Lemma EncodeBase58_leading_zeroes_witness :
  nonzero_head [x01; x02] /\
  exists t,
    EncodeBase58 (repeat x00 2 ++ [x01; x02])
    = Ret (string_of_list_ascii (repeat "1"%char 2 ++ t)) /\
    is_one (deref t) = false /\
    ([x01; x02] = [] -> t = []).
Proof.
  split.
  - simpl. discriminate.
  - apply (proj1 EncodeBase58_leading_zeroes 2%nat [x01; x02]).
    simpl. discriminate.
Defined.

(** ** Membership in the alphabet *)

(** [c] is one of the 58 characters. *)
Definition in_alphabet (c : ascii) : bool := existsb (Ascii.eqb c) pszBase58.

Lemma in_alphabet_digit c :
  in_alphabet c = true -> exists d, 0 <= d < 58 /\ c = pszBase58_at d.
Proof.
  unfold in_alphabet. rewrite existsb_exists.
  intros (x & Hin & Heq). apply Ascii.eqb_eq in Heq. subst x.
  destruct (In_nth _ _ NUL Hin) as (n & Hn & Hnth).
  change (length pszBase58) with 58%nat in Hn.
  exists (Z.of_nat n). split; [lia|].
  unfold pszBase58_at. rewrite Nat2Z.id. symmetry. exact Hnth.
Qed.

Lemma not_in_alphabet_strchr c :
  in_alphabet c = false -> is_nul c = false -> strchr pszBase58 c = None.
Proof.
  intros Hout Hnul. destruct (strchr pszBase58 c) as [n|] eqn:Hch; [|reflexivity].
  destruct (strchr_found _ _ _ Hch Hnul) as [Hlt Hnth].
  assert (Hin : in_alphabet c = true).
  { unfold in_alphabet. apply existsb_exists. exists c.
    split; [|apply Ascii.eqb_refl]. rewrite <- Hnth. apply nth_In. exact Hlt. }
  congruence.
Qed.

Lemma in_alphabet_not_space c : in_alphabet c = true -> isspace c = false.
Proof.
  intros H. destruct (in_alphabet_digit c H) as (d & Hd & ->).
  apply (digit_char_facts d Hd).
Qed.

Lemma alphabet_text a :
  Forall (fun c => in_alphabet c = true) a ->
  exists ds, in_range 58 ds /\ a = map pszBase58_at ds.
Proof.
  induction 1 as [|c a Hc _ (ds & Hr & ->)].
  - exists []. split; [constructor | reflexivity].
  - destruct (in_alphabet_digit c Hc) as (d & Hd & ->).
    exists (d :: ds). split; [constructor; assumption | reflexivity].
Qed.

(** The leading zero digits of a buffer print as ones. *)
Lemma digits_text_split ds :
  exists k,
    map pszBase58_at ds
    = repeat "1"%char k ++ map pszBase58_at (skip_zeroes ds).
Proof.
  induction ds as [|d ds (k & IH)].
  - exists 0%nat. reflexivity.
  - simpl skip_zeroes. destruct (Z.eqb_spec d 0) as [->|Hd].
    + exists (S k). simpl. f_equal. exact IH.
    + exists 0%nat. reflexivity.
Qed.

Lemma scan_digits_app ds t :
  in_range 58 ds ->
  scan_digits (map pszBase58_at ds ++ t)
  = match scan_digits t with
    | None => None
    | Some (ds', t') => Some (ds ++ ds', t')
    end.
Proof.
  induction 1 as [|d ds Hd _ IH].
  - simpl. destruct (scan_digits t) as [[ds' t']|]; reflexivity.
  - destruct (digit_char_facts d Hd) as (Hch & Hnul & Hsp & _).
    cbn [map app scan_digits]. rewrite Hnul, Hsp, Hch, IH. cbn [orb].
    destruct (scan_digits t) as [[ds' t']|]; [|reflexivity].
    rewrite Z2Nat.id by lia. reflexivity.
Qed.

(** Leading spaces do not matter. *)
Lemma DecodeBase58_leading_space ws psz vch :
  all_space ws -> DecodeBase58 (ws ++ psz) vch = DecodeBase58 psz vch.
Proof.
  intros Hws. unfold DecodeBase58.
  rewrite (skip_while_run leading_space ws) by (apply all_space_leading; exact Hws).
  reflexivity.
Qed.

(** The first element with a property splits a list. *)
Lemma Exists_first {A} (P : A -> bool) l :
  Exists (fun x => P x = true) l ->
  exists good c rest,
    l = good ++ c :: rest /\ Forall (fun x => P x = false) good /\ P c = true.
Proof.
  induction 1 as [x l Hx | x l _ (good & c & rest & -> & Hg & Hc)].
  - exists [], x, l. repeat split; [constructor | exact Hx].
  - destruct (P x) eqn:Hx.
    + exists [], x, (good ++ c :: rest). repeat split; [constructor | exact Hx].
    + exists (x :: good), c, rest. repeat split; [constructor; assumption | exact Hc].
Qed.

(** After a run of spaces the cursor rests on the first other character. *)
Lemma skip_spaces_finds l t :
  Exists (fun c => isspace c = false) l ->
  exists c, In c l /\ isspace c = false /\ deref (skip_while isspace (l ++ t)) = c.
Proof.
  induction 1 as [x l Hx | x l _ (c & Hin & Hc & Hd)].
  - exists x. simpl. rewrite Hx. repeat split; auto.
  - destruct (isspace x) eqn:Hx.
    + exists c. simpl. rewrite Hx. repeat split; auto.
    + exists x. simpl. rewrite Hx. repeat split; auto.
Qed.

(** The characters of a C string: none is the terminator. *)
Definition c_string (s : list ascii) : Prop :=
  Forall (fun c => is_nul c = false) s.

(** A text from which no leading or trailing space can be removed. *)
Definition trimmed (core : list ascii) : Prop :=
  isspace (deref core) = false /\ isspace (last core NUL) = false.

Lemma last_skip_prefix {A} (l1 l2 : list A) d :
  l2 <> [] -> last (l1 ++ l2) d = last l2 d.
Proof.
  intros Hne. induction l1 as [|x l1 IH]; [reflexivity|].
  simpl. rewrite IH. destruct (l1 ++ l2) eqn:E; [|reflexivity].
  apply app_eq_nil in E. destruct E as [_ E]. contradiction.
Qed.

Lemma last_not_space l :
  isspace (last l NUL) = false -> l <> [] ->
  Exists (fun c => isspace c = false) l.
Proof.
  induction l as [|x l IH]; intros Hl Hne; [contradiction|].
  destruct l as [|y l].
  - left. exact Hl.
  - right. apply IH; [exact Hl | discriminate].
Qed.

Lemma DecodeBase58_rejects core ws2 vch :
  c_string core -> trimmed core -> all_space ws2 ->
  Exists (fun c => in_alphabet c = false) core ->
  DecodeBase58 (core ++ ws2) vch = Ret (false, vch).
Proof.
  intros Hcs [Hfirst Hlast] Hws Hbad.
  assert (Hbad' : Exists (fun c => negb (in_alphabet c) = true) core).
  { revert Hbad. apply Exists_impl. intros c ->. reflexivity. }
  destruct (Exists_first _ _ Hbad') as (good & c & rest & Hcore & Hgood & Hc).
  apply negb_true_iff in Hc.
  assert (Hgood' : Forall (fun c => in_alphabet c = true) good).
  { revert Hgood. apply Forall_impl. intros x Hx. apply negb_false_iff in Hx. exact Hx. }
  destruct (alphabet_text good Hgood') as (ds0 & Hr0 & Hds0).
  destruct (digits_text_split ds0) as (k & Hsplit).
  set (ds := skip_zeroes ds0) in *.
  assert (Hr : in_range 58 ds) by (apply skip_zeroes_in_range; exact Hr0).
  assert (Hnz : no_leading_zero ds) by apply skip_zeroes_no_leading_zero.
  assert (Hcnul : is_nul c = false).
  { unfold c_string in Hcs. rewrite Forall_forall in Hcs. apply Hcs.
    rewrite Hcore. apply in_elt. }
  assert (Htext : core ++ ws2
                  = repeat "1"%char k ++ map pszBase58_at ds ++ c :: rest ++ ws2).
  { rewrite Hcore, Hds0, Hsplit. rewrite <- !app_assoc. reflexivity. }
  assert (Hone : is_one (deref (map pszBase58_at ds ++ c :: rest ++ ws2)) = false).
  { destruct ds as [|d ds'].
    - simpl. destruct (is_one c) eqn:H1; [|reflexivity].
      apply Ascii.eqb_eq in H1. subst c. discriminate.
    - apply (digits_text_not_one (d :: ds') Hr Hnz). }
  pose proof (DecodeBase58_spec (core ++ ws2) vch) as H. cbv zeta in H.
  rewrite (skip_while_stop leading_space (core ++ ws2)) in H.
  2:{ unfold leading_space. destruct core as [|x core'].
      - destruct good; discriminate.
      - simpl in *. rewrite Hfirst. apply andb_false_r. }
  rewrite Htext in H.
  rewrite (skip_while_run is_one) in H by apply ones_are_ones.
  rewrite (skip_while_stop is_one) in H by exact Hone.
  rewrite scan_digits_app in H by exact Hr.
  rewrite Htext.
  cbn [scan_digits] in H. rewrite Hcnul in H. cbn [orb] in H.
  destruct (isspace c) eqn:Hsp.
  - (* an embedded space: what follows it is not all space *)
    assert (Hrest : Exists (fun c => isspace c = false) rest).
    { rewrite Hcore in Hlast.
      rewrite last_skip_prefix in Hlast by discriminate.
      destruct rest as [|y rest'].
      - simpl in Hlast. congruence.
      - apply last_not_space; [exact Hlast | discriminate]. }
    destruct (skip_spaces_finds rest ws2 Hrest) as (c' & Hin & _ & Hderef).
    cbn [skip_while] in H. rewrite Hsp in H. rewrite Hderef in H.
    assert (Hc' : is_nul c' = false).
    { unfold c_string in Hcs. rewrite Forall_forall in Hcs. apply Hcs.
      rewrite Hcore. apply in_or_app. right. right. exact Hin. }
    rewrite Hc' in H. exact H.
  - rewrite (not_in_alphabet_strchr c Hc Hcnul) in H. exact H.
Qed.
##############################
_WHAT YOU SHOULD DO_: Exactly as they appear, please write out the lines from the opening of the listing above down to the line containing "- simpl. discriminate.", with both end lines included.

_TASK OUTPUT_:
Lemma EncodeBase58_leading_zeroes_witness :
  nonzero_head [x01; x02] /\
  exists t,
    EncodeBase58 (repeat x00 2 ++ [x01; x02])
    = Ret (string_of_list_ascii (repeat "1"%char 2 ++ t)) /\
    is_one (deref t) = false /\
    ([x01; x02] = [] -> t = []).
Proof.
  split.
  - simpl. discriminate.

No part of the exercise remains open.